Dataset entries >>
--- START ---
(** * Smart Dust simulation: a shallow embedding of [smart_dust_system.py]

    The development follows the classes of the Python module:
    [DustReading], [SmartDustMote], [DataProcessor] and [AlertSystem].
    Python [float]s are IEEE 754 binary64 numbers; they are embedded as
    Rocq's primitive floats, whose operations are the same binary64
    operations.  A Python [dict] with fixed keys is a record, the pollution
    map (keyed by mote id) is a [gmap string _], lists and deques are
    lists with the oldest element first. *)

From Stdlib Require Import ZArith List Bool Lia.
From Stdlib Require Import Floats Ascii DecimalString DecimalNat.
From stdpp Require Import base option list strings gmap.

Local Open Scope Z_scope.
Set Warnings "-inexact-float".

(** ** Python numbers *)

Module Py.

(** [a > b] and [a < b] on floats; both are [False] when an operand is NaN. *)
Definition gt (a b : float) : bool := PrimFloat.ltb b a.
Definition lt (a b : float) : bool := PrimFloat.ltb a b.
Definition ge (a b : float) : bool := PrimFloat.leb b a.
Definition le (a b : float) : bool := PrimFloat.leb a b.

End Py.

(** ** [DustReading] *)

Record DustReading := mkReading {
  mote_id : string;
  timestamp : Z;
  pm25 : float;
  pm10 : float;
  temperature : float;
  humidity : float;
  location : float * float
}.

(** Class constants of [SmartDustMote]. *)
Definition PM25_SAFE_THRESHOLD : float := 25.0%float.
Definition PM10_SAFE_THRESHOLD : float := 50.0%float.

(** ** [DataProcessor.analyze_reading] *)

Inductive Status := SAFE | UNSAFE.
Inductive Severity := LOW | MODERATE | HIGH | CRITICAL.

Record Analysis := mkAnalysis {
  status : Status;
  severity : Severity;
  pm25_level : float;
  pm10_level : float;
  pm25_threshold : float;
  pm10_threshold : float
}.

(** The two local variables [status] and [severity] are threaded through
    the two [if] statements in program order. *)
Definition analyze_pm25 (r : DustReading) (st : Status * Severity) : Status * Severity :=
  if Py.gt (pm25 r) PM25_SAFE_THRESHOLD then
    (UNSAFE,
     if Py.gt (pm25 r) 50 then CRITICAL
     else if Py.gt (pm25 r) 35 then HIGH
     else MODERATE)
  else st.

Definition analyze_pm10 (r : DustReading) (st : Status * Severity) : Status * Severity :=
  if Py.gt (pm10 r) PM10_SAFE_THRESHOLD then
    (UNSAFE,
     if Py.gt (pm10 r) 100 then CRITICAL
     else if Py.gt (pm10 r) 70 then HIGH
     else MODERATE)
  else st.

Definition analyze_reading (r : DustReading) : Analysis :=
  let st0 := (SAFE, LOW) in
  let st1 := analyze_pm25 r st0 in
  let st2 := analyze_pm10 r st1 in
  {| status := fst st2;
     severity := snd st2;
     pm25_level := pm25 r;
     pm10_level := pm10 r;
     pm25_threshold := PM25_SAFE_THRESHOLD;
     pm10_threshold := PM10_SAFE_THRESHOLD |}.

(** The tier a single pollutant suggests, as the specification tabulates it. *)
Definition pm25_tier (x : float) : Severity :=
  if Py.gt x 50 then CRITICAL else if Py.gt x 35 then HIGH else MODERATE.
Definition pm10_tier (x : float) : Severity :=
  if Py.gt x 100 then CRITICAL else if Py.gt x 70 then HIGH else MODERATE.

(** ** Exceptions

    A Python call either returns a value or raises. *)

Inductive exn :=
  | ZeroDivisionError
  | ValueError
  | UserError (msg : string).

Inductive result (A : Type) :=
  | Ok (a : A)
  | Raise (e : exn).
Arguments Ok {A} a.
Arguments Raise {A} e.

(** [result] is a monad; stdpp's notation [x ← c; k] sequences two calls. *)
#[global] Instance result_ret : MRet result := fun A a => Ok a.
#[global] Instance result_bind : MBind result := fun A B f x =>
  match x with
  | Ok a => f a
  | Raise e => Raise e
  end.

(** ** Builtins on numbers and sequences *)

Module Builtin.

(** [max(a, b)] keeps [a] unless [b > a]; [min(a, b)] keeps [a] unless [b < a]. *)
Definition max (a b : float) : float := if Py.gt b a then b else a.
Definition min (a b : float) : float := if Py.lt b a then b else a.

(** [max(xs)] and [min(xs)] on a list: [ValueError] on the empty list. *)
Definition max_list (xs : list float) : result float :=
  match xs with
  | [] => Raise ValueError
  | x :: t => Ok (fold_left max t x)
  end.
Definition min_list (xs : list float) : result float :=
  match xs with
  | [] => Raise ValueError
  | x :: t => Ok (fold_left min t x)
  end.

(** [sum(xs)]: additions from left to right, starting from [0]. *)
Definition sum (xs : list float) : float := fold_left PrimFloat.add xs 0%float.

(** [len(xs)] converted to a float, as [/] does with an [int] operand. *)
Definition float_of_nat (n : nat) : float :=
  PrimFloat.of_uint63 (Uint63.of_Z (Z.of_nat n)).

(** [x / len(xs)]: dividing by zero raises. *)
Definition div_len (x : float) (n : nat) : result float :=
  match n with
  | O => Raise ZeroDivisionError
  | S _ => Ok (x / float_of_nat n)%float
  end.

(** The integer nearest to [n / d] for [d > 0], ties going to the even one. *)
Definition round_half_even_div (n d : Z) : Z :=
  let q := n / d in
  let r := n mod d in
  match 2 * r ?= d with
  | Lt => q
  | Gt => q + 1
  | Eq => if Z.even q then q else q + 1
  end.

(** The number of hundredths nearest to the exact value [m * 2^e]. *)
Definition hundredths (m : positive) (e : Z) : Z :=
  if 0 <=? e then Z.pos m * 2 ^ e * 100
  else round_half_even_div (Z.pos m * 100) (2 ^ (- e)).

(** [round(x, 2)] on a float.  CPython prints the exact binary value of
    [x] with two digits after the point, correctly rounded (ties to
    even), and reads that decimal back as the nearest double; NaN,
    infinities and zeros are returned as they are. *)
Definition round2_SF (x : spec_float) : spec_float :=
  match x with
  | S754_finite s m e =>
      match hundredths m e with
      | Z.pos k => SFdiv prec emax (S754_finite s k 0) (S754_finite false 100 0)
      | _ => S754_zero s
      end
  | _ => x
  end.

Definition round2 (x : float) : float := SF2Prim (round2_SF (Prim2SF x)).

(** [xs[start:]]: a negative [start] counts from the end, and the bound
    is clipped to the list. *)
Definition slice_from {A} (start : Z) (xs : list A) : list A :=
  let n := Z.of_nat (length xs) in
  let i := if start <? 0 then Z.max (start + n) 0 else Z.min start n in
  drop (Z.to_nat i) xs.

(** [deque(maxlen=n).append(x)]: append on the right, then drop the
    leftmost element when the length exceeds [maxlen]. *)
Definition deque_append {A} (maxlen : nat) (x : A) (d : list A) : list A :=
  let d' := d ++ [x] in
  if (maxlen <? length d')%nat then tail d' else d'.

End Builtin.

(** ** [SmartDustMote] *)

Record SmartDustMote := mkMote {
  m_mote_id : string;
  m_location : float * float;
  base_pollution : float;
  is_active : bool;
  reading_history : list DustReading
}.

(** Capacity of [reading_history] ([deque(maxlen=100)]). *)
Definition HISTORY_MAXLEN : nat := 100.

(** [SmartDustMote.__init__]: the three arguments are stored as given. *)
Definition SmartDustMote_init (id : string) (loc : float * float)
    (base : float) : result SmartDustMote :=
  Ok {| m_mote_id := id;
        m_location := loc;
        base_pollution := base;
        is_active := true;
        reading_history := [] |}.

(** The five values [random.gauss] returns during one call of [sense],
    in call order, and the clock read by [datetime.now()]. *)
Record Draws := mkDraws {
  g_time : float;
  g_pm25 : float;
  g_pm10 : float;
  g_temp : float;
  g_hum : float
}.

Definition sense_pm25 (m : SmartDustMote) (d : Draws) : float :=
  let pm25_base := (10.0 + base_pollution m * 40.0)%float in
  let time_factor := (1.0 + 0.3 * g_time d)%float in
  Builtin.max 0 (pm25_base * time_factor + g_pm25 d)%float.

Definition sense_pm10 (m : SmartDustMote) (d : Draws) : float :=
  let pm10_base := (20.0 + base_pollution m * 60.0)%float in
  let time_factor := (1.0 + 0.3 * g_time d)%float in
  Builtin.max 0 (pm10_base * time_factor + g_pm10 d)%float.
--- END ---
Goal of the exercise >>
The answer must be every line of the data that holds the word "MODERATE".

Task output >>
Inductive Severity := LOW | MODERATE | HIGH | CRITICAL.
     else MODERATE)
     else MODERATE)
  if Py.gt x 50 then CRITICAL else if Py.gt x 35 then HIGH else MODERATE.
  if Py.gt x 100 then CRITICAL else if Py.gt x 70 then HIGH else MODERATE.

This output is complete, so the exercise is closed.